What are the federal income tax consequences if you tender your options?
     The cash amount paid to eligible holders who tender eligible options will be taxed as ordinary compensation income to the eligible holder in the year received. This income will be subject to withholding of income, FICA (as appropriate) and Medicare taxes and other applicable employment taxes. To the extent that a tendering eligible holder recognizes ordinary income, we will generally be entitled to a corresponding federal income tax deduction. Rockville Financial urges you to consult your own tax advisor to determine the consequences of electing to tender eligible options. See Section 11.

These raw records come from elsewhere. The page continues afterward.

(** * erreur: structured errors with context fields

    A shallow embedding of [structured.go] (package [erreur]) and of the
    part of [go.uber.org/zap] it calls, with the properties of its
    constructors, accessors, chain inspection and serialization. *)

From Stdlib Require Import String Ascii ZArith NArith List Bool Arith Lia.
From Stdlib Require Import DecimalString DecimalPos.
Import ListNotations.
Local Open Scope string_scope.

(** ** Outcomes of a call

    Go code either returns or panics.  Calling a method on a nil interface
    value (as [Error] and [errorOrCause] do on a [Structured] holding
    neither an error nor a cause) is a run-time panic.  [OutOfFuel] is the
    outcome of a step-bounded model that was given too few steps; it is
    not an outcome of the Go program. *)

Inductive result (A : Type) : Type :=
| Ok (a : A)
| Panic
| OutOfFuel.

Arguments Ok {A} a.
Arguments Panic {A}.
Arguments OutOfFuel {A}.

Definition bind {A B : Type} (r : result A) (k : A -> result B) : result B :=
  match r with
  | Ok a => k a
  | Panic => Panic
  | OutOfFuel => OutOfFuel
  end.

Notation "x <- r ;; k" := (bind r (fun x => k))
  (at level 61, r at next level, right associativity).

(** ** Data model

    A Go [error] is an interface value.  The dynamic types that the code
    can tell apart are: the package's own [String] and [Structured], and
    any other type ("foreign"), of which the code observes the [Error()]
    text and whether it has the [wrapper] capability [Unwrap() error].
    A nil interface value is [None : option error].

    [EForeign text unwrap]: [text] is what [Error()] returns;
    [unwrap = None] when the type has no [Unwrap] method, [Some r] when it
    has one that returns [r] ([r = None] is a nil result).  The methods of
    a foreign error are taken to return.  A value of type [error] is a
    finite tree, so the unwrap chain it starts is finite and has no cycle.

    [zapcore_Field] is [zapcore.Field] restricted to the field kinds used
    here: the no-op field, string, integer and boolean fields, an object
    field whose marshaler is a [Structured], and an error field. *)

#[local] Unset Elimination Schemes.

Inductive error : Type :=
| EString (es : string)
| EStructured (s : Structured)
| EForeign (text : string) (unwrap : option (option error))
with Structured : Type :=
| mkStructured (causer : option error) (err : option error)
               (fields : list zapcore_Field)
with zapcore_Field : Type :=
| zap_Skip
| zap_String (key val : string)
| zap_Int64 (key : string) (val : Z)
| zap_Bool (key : string) (val : bool)
| zap_Object (key : string) (obj : Structured)
| zap_NamedError (key : string) (e : error).

#[local] Set Elimination Schemes.

Definition causer (s : Structured) : option error :=
  let '(mkStructured c _ _) := s in c.
Definition err (s : Structured) : option error :=
  let '(mkStructured _ e _) := s in e.
Definition fields (s : Structured) : list zapcore_Field :=
  let '(mkStructured _ _ fs) := s in fs.

(** The zero value [Structured{}] ([var s Structured]). *)
Definition zero_Structured : Structured := mkStructured None None [].
Lemma fold_min_spec l a :
  let m := fold_left Z.min l a in
  (m <= a)%Z /\ (forall y, y ∈ l -> (m <= y)%Z) /\ (m = a \/ m ∈ l).
Proof.
  revert a. induction l as [|x l IH]; intros a; cbn [fold_left].
  - split; [lia|]. split; [by intros y ?%not_elem_of_nil|by left].
  - destruct (IH (Z.min a x)) as (Hle & Hall & Hin). split; [lia|]. split.
    + intros y [->|Hy]%elem_of_cons; [lia|by apply Hall].
    + destruct Hin as [->|Hin]; [|right; by right].
      destruct (Z.min_spec a x) as [[_ ->]|[_ ->]]; [by left|right; by left].
Qed.

Lemma map_inj_eq {A B} (f : A -> B) l1 l2 :
  (forall a b, f a = f b -> a = b) -> map f l1 = map f l2 -> l1 = l2.
Proof.
  intros Hf. revert l2. induction l1 as [|a l1 IH]; intros [|b l2] Heq; try done.
  injection Heq as Ha Hl. f_equal; [by apply Hf|by apply IH].
Qed.

(** ** A stable sort on an integer key *)
Section SortOn.
Context {A : Type} (key : A -> Z).
Fixpoint insert_on (x : A) (l : list A) : list A :=
  match l with
  | [] => [x]
  | y :: l' => if (key x <? key y)%Z then x :: l else y :: insert_on x l'
  end.
Definition sort_on (l : list A) : list A := fold_left (fun acc x => insert_on x acc) l [].

Lemma insert_on_last x l : (forall y, y ∈ l -> (key y <= key x)%Z) -> insert_on x l = l ++ [x].
Proof.
  induction l as [|y l IH]; intros Hl; simpl; [done|].
  destruct (Z.ltb_spec (key x) (key y)) as [Hlt|_].
  - pose proof (Hl y (list_elem_of_here _ _)). lia.
  - f_equal. apply IH. intros z Hz. apply Hl. by right.
Qed.
(** A list numbered from [0] is in order. *)
Lemma sort_on_numbered l : map key l = map Z.of_nat (seq 0 (length l)) -> sort_on l = l.
Proof.
  unfold sort_on. induction l as [|x l IH] using rev_ind; [done|].
  rewrite fold_left_app length_app map_app seq_app map_app /=.
  intros [Hl [= Hx]]%app_inj_1; [|by rewrite !length_map length_seq].
  rewrite IH //. apply insert_on_last. intros y Hy.
  apply (list_elem_of_fmap_2 key) in Hy. change (key <$> l) with (map key l) in Hy. rewrite Hl in Hy.
  apply list_elem_of_fmap in Hy as (n & -> & Hn%elem_of_seq). lia.
Qed.
End SortOn.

How do you withdraw previously tendered options and until what time can you withdraw them?
     You may withdraw previously tendered eligible options at any time until the Expiration Date. Any attempt to withdraw only a part of the options will be invalid. To withdraw tendered eligible options you must deliver a written notice of withdrawal, or facsimile thereof, with the required information to us while you still have the right to withdraw the tendered eligible options. Once withdrawn, you may retender eligible options only by again following one of the delivery procedures described in Section 2 of this Offer to Purchase. See Section 3.
Will you receive the greatest value by exercising your options, tendering your options in this Offer or holding your options?
     We are not able to predict which alternative will provide the greatest value to you and we are not making any recommendation to you as to which course of action to take. You are encouraged to consult with financial, legal and/or tax advisors prior to making any decision with regard to this Offer.
With whom can I speak if I have questions about the Offer?
     For additional information or questions, you should contact: Richard J. Trachimowicz, Senior Vice President, Rockville Bank, 25 Park Street, Rockville, Connecticut 06066 at telephone: (860) 291-3600.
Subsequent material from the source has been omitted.